Neospora caninum-infected cattle develop parasite-specific CD4+ cytotoxic T lymphocytes

Cattle infected with Neospora caninum readily experience transplacental parasite transmission, presumably after maternal parasitemia, leading to abortion or birth of congenitally infected calves. Cytotoxic T lymphocytes (CTL) are important mediators of protective immunity against Toxoplasma gondii, an intracellular apicomplexan protozoan closely related to N. caninum.
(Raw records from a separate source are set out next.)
Lemma streaming_sample_is_streaming : streaming streaming_sample.
Proof.
  unfold streaming. vm_compute.
  repeat split; try reflexivity. now left.
Qed.

(** C7 at a sample: no capture device at all, a thousand steps of [run]. *)
Lemma run_polls_after_double_open_failure_witness :
  let s := exec (fun n : nat => n) cv2_no_device (repeat TRun 1000)
             (init "USB Video Device") in
  run_finished s = false /\ emitted s = [] /\ release_calls s = 0%nat /\
  _running s = true.
Proof.
  apply (run_polls_after_double_open_failure (fun n : nat => n) cv2_no_device
           "USB Video Device" 1000); reflexivity.
Defined.

(** C8 at a sample: [stop] called after a first frame, the steps of the
    two threads interleaved. *)
Lemma stop_releases_twice_and_silences_witness :
  let sched := [TRun; TRun; TStop; TRun; TStop; TRun; TRun; TStop; TRun; TRun] in
  let s' := exec (fun n : nat => n) cv2_working sched streaming_sample in
  let s'' := exec (fun n : nat => n) cv2_working
               (sched ++ [TStop; TStop; TStop] ++ repeat TRun 5) streaming_sample in
  ((release_calls s' <= 2)%nat /\ (closes s' <= 1)%nat) /\
  (run_finished s' = true -> stop_finished s' = true ->
   release_calls s' = 2%nat /\ closes s' = 1%nat /\ _cap s' = Some false) /\
  (forall n, boundary_mark s' = Some n -> length (emitted s') = n) /\
  (forall n, stop_mark s' = Some n -> (length (emitted s') <= n + 1)%nat) /\
  (run_finished s'' = true /\ stop_finished s'' = true /\
   release_calls s'' = 2%nat /\ closes s'' = 1%nat).
Proof.
  apply (stop_releases_twice_and_silences (fun n : nat => n) cv2_working
           streaming_sample
           [TRun; TRun; TStop; TRun; TStop; TRun; TRun; TStop; TRun; TRun]).
  exact streaming_sample_is_streaming.
Defined.

(** C8, as the design document has it, fails: with [stop] called at the
    loop condition and run to its end before [run] goes on, both are
    through after five steps and [release()] has been called twice, the
    first time by [stop] and the second time by [run]. *)
Lemma stop_mid_stream_releases_twice :
  let sched := [TStop; TStop; TStop; TRun; TRun] in
  let s' := exec (fun n : nat => n) cv2_working sched streaming_sample in
  streaming streaming_sample /\
  run_finished s' = true /\ stop_finished s' = true /\
  release_calls s' = 2%nat /\
  ~ released_exactly_once (fun n : nat => n) cv2_working sched streaming_sample.
Proof.
  split; [exact streaming_sample_is_streaming |].
  split; [reflexivity |]. split; [reflexivity |]. split; [reflexivity |].
  intros H. specialize (H eq_refl eq_refl). vm_compute in H. discriminate.
Qed.

End CaptureThreadSamples.

(** * Further properties of the sources *)

(** ** The scorer, continued *)

Section ScorerMore.
Import Py Capture Design.

Lemma lower_char_idempotent (c : ascii) : lower_char (lower_char c) = lower_char c.
Proof. destruct c as [[] [] [] [] [] [] [] []]; reflexivity. Qed.

Lemma lower_idempotent (s : string) : lower (lower s) = lower s.
Proof.
  induction s as [|c s IH]; simpl; [reflexivity |].
  now rewrite lower_char_idempotent, IH.
Qed.

(** X2.  Scoring does not look at the case of letters: a name and its
    lower-cased form have the same score. *)
Theorem score_device_name_case_insensitive (name : string) :
  score_device_name (lower name) = score_device_name name.
Proof. unfold score_device_name. now rewrite lower_idempotent. Qed.

Lemma add_weight_fold_bounds (n : string) (table : list (string * Z)) :
  Forall (fun kw : string * Z => 0 <= kw.2) table ->
  0 <= fold_left (add_weight n) table 0 <= fold_left Z.add (map snd table) 0.
Proof.
  induction table as [|kw table IH]; intros H; simpl; [lia |].
  inversion H as [|? ? Hkw Htable]; subst. specialize (IH Htable).
  rewrite add_weight_fold_shift.
  assert (Hsum : forall (l : list Z) a, fold_left Z.add l a = a + fold_left Z.add l 0).
  { induction l as [|x l IHl]; intros a; simpl; [lia |].
    rewrite IHl, (IHl (0 + x)). lia. }
  rewrite (Hsum _ (0 + kw.2)).
  assert (Ha : add_weight n 0 kw = if str_in kw.1 n then kw.2 else 0).
  { unfold add_weight. destruct (str_in kw.1 n); lia. }
  rewrite Ha. destruct (str_in kw.1 n); lia.
Qed.

(** X1.  A score lies between 0 and 318, the sum of all weights plus the
    length bonus. *)
Theorem score_device_name_bounds (name : string) :
  0 <= score_device_name name <= 318.
Proof.
  rewrite score_device_name_unfold.
  pose proof (add_weight_fold_bounds (lower name) weights weights_nonneg) as H.
  change (fold_left Z.add (map snd weights) 0) with 316 in H.
  unfold length_bonus. destruct (20 <? len (lower name)); lia.
Qed.

Lemma add_weight_fold_member (n : string) (table : list (string * Z)) (kw : string * Z) :
  Forall (fun kw : string * Z => 0 <= kw.2) table ->
  In kw table -> str_in kw.1 n = true ->
  kw.2 <= fold_left (add_weight n) table 0.
Proof.
  induction table as [|kw' table IH]; intros H Hin Hk; [destruct Hin |].
  inversion H as [|? ? Hkw Htable]; subst. simpl.
  rewrite add_weight_fold_shift.
  pose proof (add_weight_fold_bounds n table Htable) as Hb.
  assert (Ha : add_weight n 0 kw' = if str_in kw'.1 n then kw'.2 else 0).
  { unfold add_weight. destruct (str_in kw'.1 n); lia. }
  rewrite Ha. destruct Hin as [-> | Hin].
  - rewrite Hk. lia.
  - specialize (IH Htable Hin Hk). destruct (str_in kw'.1 n); lia.
Qed.

(** X3.  Every keyword of the table that occurs in the lower-cased name
    is counted: the score is at least the weight of each of them. *)
Theorem score_device_name_at_least_weight (name k : string) (w : Z) :
  In (k, w) weights ->
  occurs_in k (lower name) ->
  w <= score_device_name name.
Proof.
  intros Hin Hocc. rewrite score_device_name_unfold.
  pose proof (add_weight_fold_member (lower name) weights (k, w) weights_nonneg Hin
                (proj2 (str_in_spec k (lower name)) Hocc)) as H.
  change ((k, w).2) with w in H.
  unfold length_bonus. destruct (20 <? len (lower name)); lia.
Qed.

(** X3 at a sample: "Elgato HD60" mentions elgato. *)
Lemma score_device_name_at_least_weight_witness :
  In ("elgato", 50) weights /\ 50 <= score_device_name "Elgato HD60".
Proof.
  assert (Hin : In ("elgato", 50) weights) by (now left).
  split; [exact Hin |].
  apply (score_device_name_at_least_weight "Elgato HD60" "elgato" 50 Hin).
  exists EmptyString, " hd60". reflexivity.
Defined.

(** The choice is the greatest scored pair of the list. *)
Lemma choose_best_device_greatest_pair (devices : list string) (b : string) :
  choose_best_device devices = Some b <->
  In b devices /\
  forall d, In d devices ->
    tuple_ltb (score_device_name b, b) (score_device_name d, d) = false.
Proof.
  set (pair := fun d : string => (score_device_name d, d)).
  destruct devices as [|d0 devices].
  - split; [discriminate | intros [[] _]].
  - destruct (sorted_reverse_head (pair d0) (map pair devices))
      as [[ms mn] [rest [Hs [Hin Hmax]]]].
    change (pair d0 :: map pair devices) with (map pair (d0 :: devices)) in Hin, Hmax.
    apply in_map_iff in Hin. destruct Hin as [m [Hm Hin]].
    unfold pair in Hm. injection Hm as <- <-.
    assert (Hc : choose_best_device (d0 :: devices) = Some m).
    { unfold choose_best_device. fold pair.
      change (map pair (d0 :: devices)) with (pair d0 :: map pair devices).
      now rewrite Hs. }
    assert (Hm : forall d, In d (d0 :: devices) -> tuple_ltb (pair m) (pair d) = false).
    { intros d Hd. apply Hmax. apply in_map_iff. now exists d. }
    rewrite Hc. split.
    + intros H. injection H as <-. split; assumption.
    + intros [Hb Hbmax]. f_equal.
      assert (E : pair m = pair b).
      { apply tuple_ltb_total; [now apply Hm | now apply Hbmax]. }
      unfold pair in E. now injection E.
Qed.

(** X4.  The choice does not depend on the order of the candidates: two
    lists with the same entries, in any order, give the same device. *)
Theorem choose_best_device_order_independent (l l' : list string) :
  Permutation l l' -> choose_best_device l = choose_best_device l'.
Proof.
  intros Hp.
  destruct (choose_best_device l) as [b |] eqn:E.
  - symmetry. apply choose_best_device_greatest_pair.
    apply choose_best_device_greatest_pair in E. destruct E as [Hin Hmax].
    split; [now apply (Permutation_in _ Hp) |].
    intros d Hd. apply Hmax. now apply (Permutation_in _ (Permutation_sym Hp)).
  - destruct l as [|x l].
    + apply Permutation_nil in Hp. now subst.
    + exfalso. destruct (sorted_reverse_head
                 (score_device_name x, x)
                 (map (fun d => (score_device_name d, d)) l)) as [[ms mn] [rest [Hs _]]].
      unfold choose_best_device in E.
      change (map (fun d => (score_device_name d, d)) (x :: l))
        with ((score_device_name x, x) :: map (fun d => (score_device_name d, d)) l) in E.
      rewrite Hs in E. discriminate.
Qed.

(** X4 at a sample: the two orders of the tie of C1. *)
Lemma choose_best_device_order_independent_witness :
  choose_best_device ["Elgato HD60"; "USB Video Device"] =
  choose_best_device ["USB Video Device"; "Elgato HD60"].
Proof.
  apply choose_best_device_order_independent. apply perm_swap.
Defined.

End ScorerMore.

(** ** The enumerator, continued *)

Section EnumeratorMore.
Import Py Sys Capture Design.

Lemma lstrip_by_fixed (p : ascii -> bool) (c : ascii) (r : string) :
  p c = false -> lstrip_by p (String c r) = String c r.
Proof. intros E. simpl. now rewrite E. Qed.

Lemma rstrip_by_idempotent (p : ascii -> bool) (s : string) :
  rstrip_by p (rstrip_by p s) = rstrip_by p s.
Proof.
  induction s as [|c s IH]; simpl; [reflexivity |].
  destruct (is_empty (rstrip_by p s) && p c) eqn:E; [reflexivity |].
  simpl. now rewrite IH, E.
Qed.

Lemma strip_idempotent (s : string) : strip (strip s) = strip s.
Proof.
  destruct (strip_head s) as [H | [c [r [H E]]]].
  - now rewrite H.
  - unfold strip at 1. unfold strip_by. rewrite H, (lstrip_by_fixed _ _ _ E), <- H.
    unfold strip, strip_by. apply rstrip_by_idempotent.
Qed.

Lemma stripped_lines_clean (out n : string) :
  In n (stripped_lines out) -> n <> EmptyString /\ strip n = n.
Proof.
  unfold stripped_lines. intros H. apply in_map_iff in H.
  destruct H as [line [<- Hin]]. apply filter_In in Hin. destruct Hin as [_ Hne].
  split; [|apply strip_idempotent].
  intros E. now rewrite E in Hne.
Qed.

Lemma fold_keep (f : string -> bool) (candidates names : list string) :
  fold_left (fun (c : list string) name => if f name then (c ++ [name])%list else c)
    names candidates =
  (candidates ++ List.filter f names)%list.
Proof.
  revert candidates; induction names as [|x names IH]; intros candidates;
    cbn [fold_left List.filter].
  - now rewrite app_nil_r.
  - rewrite IH. destruct (f x); [|reflexivity]. now rewrite <- app_assoc.
Qed.

Lemma keep_keyword_names_filter (candidates names : list string) :
  keep_keyword_names candidates names =
  (candidates ++
     List.filter (fun name => existsb (fun k => str_in k (lower name)) keywords) names)%list.
Proof.
  exact (fold_keep (fun name => existsb (fun k => str_in k (lower name)) keywords)
           candidates names).
Qed.

(** X6.  The client-side filter of the last registry query keeps exactly
    the names in which one of the keywords occurs once the name is
    lower-cased, and keeps them in their order. *)
Theorem keep_keyword_names_spec (names : list string) :
  (forall n, In n (keep_keyword_names [] names) <->
             In n names /\ exists k, In k keywords /\ occurs_in k (lower n)) /\
  keep_keyword_names [] names =
    List.filter (fun name => existsb (fun k => str_in k (lower name)) keywords) names.
Proof.
  rewrite keep_keyword_names_filter, app_nil_l. split; [|reflexivity].
  intros n. rewrite filter_In, existsb_exists.
  split; intros [Hin [k [Hk Hocc]]]; (split; [exact Hin |]); exists k;
    (split; [exact Hk |]); now apply str_in_spec.
Qed.

(** X5.  Every name that the registry half of the enumerator returns is
    non-empty and carries no leading or trailing white space. *)
Theorem find_capture_devices_pnp_names_clean
    (env : Env) (w : World) (devices : list string) (n : string) :
  (find_capture_devices_pnp env w).2 = Ok devices ->
  In n devices ->
  n <> EmptyString /\ strip n = n.
Proof.
  rewrite find_capture_devices_pnp_run. simpl. intros H Hin. injection H as <-.
  assert (Hraw : forall k, (1 <= k <= 3)%nat -> In n (strategy_result env k) ->
                           n <> EmptyString /\ strip n = n).
  { intros k Hk Hn. unfold strategy_result in Hn.
    apply (proj1 (dict_fromkeys_In _ _)) in Hn.
    destruct k as [|[|[|[|k]]]]; try lia; simpl in Hn.
    - now apply (stripped_lines_clean _ _ Hn).
    - now apply (stripped_lines_clean _ _ Hn).
    - rewrite keep_keyword_names_filter, app_nil_l in Hn.
      apply filter_In in Hn. now apply (stripped_lines_clean _ _ (proj1 Hn)). }
  destruct (strategy_result env 1) as [|x1 l1] eqn:E1.
  - destruct (strategy_result env 2) as [|x2 l2] eqn:E2.
    + destruct (strategy_result env 3) as [|x3 l3] eqn:E3; [destruct Hin |].
      apply (Hraw 3%nat); [lia | now rewrite E3].
    + apply (Hraw 2%nat); [lia | now rewrite E2].
  - apply (Hraw 1%nat); [lia | now rewrite E1].
Qed.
In this study, N. caninum-specific CTL expanded from peripheral blood mononuclear cells of two major histocompatibility complex-mismatched, experimentally infected cattle were identified by using a (51)Cr release cytotoxicity assay. Enrichment and blocking of CD4(+)- and CD8(+)-T-lymphocyte effector subsets indicated that CD4(+) CTL killed N. caninum-infected, autologous target cells and that killing was mediated through a perforin/granzyme pathway. Detection and characterization of CTL responses to N. caninum in the natural, outbred, bovine host will facilitate identification of immunogens and design of immunization strategies to induce parasite-specific CTL against transplacental N. caninum transmission in cattle.